Count the lines in the data below that have "again" in them, and reply with only that number.

══════

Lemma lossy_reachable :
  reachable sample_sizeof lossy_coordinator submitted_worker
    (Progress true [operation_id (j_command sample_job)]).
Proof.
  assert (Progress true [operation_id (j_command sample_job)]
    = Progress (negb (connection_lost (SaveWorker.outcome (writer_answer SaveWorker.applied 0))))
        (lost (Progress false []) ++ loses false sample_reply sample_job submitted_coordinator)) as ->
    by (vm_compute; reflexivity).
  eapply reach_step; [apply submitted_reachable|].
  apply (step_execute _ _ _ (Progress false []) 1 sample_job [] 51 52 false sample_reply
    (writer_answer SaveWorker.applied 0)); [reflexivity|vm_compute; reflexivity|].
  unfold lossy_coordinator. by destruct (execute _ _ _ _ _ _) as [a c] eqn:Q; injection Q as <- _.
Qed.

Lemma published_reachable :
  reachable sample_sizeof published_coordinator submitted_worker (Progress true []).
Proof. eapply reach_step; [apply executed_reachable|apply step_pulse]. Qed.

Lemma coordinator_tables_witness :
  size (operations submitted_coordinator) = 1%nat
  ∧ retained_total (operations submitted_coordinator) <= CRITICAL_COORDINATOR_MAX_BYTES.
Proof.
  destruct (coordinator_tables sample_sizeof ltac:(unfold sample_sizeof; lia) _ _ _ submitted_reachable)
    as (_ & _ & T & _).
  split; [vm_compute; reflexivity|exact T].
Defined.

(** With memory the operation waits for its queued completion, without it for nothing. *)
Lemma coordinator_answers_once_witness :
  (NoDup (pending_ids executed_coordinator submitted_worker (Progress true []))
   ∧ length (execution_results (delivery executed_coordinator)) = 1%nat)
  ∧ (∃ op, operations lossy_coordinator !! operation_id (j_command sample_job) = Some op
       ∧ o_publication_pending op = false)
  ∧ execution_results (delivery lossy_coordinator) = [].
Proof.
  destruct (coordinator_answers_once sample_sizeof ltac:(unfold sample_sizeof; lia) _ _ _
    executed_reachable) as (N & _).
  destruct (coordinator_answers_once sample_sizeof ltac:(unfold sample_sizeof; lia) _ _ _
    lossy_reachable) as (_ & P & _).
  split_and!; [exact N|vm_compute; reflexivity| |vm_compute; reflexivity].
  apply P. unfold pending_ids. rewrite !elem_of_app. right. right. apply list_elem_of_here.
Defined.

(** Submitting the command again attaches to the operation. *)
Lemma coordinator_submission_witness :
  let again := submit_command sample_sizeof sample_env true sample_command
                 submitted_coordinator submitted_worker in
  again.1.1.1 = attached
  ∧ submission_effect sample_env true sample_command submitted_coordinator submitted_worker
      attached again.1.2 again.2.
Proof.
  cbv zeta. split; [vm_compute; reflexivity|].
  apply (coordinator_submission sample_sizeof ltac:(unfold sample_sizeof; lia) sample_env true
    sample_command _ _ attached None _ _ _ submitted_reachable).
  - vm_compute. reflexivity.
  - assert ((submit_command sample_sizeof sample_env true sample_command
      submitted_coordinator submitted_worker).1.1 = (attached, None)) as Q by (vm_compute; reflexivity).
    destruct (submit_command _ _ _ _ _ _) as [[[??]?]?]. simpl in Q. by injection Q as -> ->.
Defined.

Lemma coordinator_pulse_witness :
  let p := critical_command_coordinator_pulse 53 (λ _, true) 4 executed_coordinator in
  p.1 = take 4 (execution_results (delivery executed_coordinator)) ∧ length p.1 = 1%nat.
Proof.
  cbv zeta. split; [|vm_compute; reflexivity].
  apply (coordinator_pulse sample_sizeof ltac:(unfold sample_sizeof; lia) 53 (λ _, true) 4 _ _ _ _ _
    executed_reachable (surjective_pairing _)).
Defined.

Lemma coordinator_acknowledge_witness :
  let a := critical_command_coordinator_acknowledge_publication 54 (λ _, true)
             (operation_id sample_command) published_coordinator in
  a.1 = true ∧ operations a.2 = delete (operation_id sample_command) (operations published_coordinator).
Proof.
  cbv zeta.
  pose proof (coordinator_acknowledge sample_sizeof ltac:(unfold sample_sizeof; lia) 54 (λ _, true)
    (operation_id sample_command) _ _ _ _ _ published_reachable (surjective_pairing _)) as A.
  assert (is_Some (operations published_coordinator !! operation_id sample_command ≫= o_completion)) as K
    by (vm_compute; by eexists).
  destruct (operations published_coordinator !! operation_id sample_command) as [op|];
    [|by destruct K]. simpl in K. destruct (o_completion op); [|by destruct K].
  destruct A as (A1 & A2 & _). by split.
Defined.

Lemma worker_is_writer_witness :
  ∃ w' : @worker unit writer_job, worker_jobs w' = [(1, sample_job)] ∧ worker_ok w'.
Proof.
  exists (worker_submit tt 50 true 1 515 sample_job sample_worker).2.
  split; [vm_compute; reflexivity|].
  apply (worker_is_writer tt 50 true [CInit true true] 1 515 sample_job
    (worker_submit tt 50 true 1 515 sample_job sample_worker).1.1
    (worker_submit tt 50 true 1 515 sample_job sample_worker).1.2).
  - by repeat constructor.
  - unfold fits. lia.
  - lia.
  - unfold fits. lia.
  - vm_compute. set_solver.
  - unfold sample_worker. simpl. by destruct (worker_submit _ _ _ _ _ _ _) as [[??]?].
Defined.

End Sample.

══════

### Solution below
4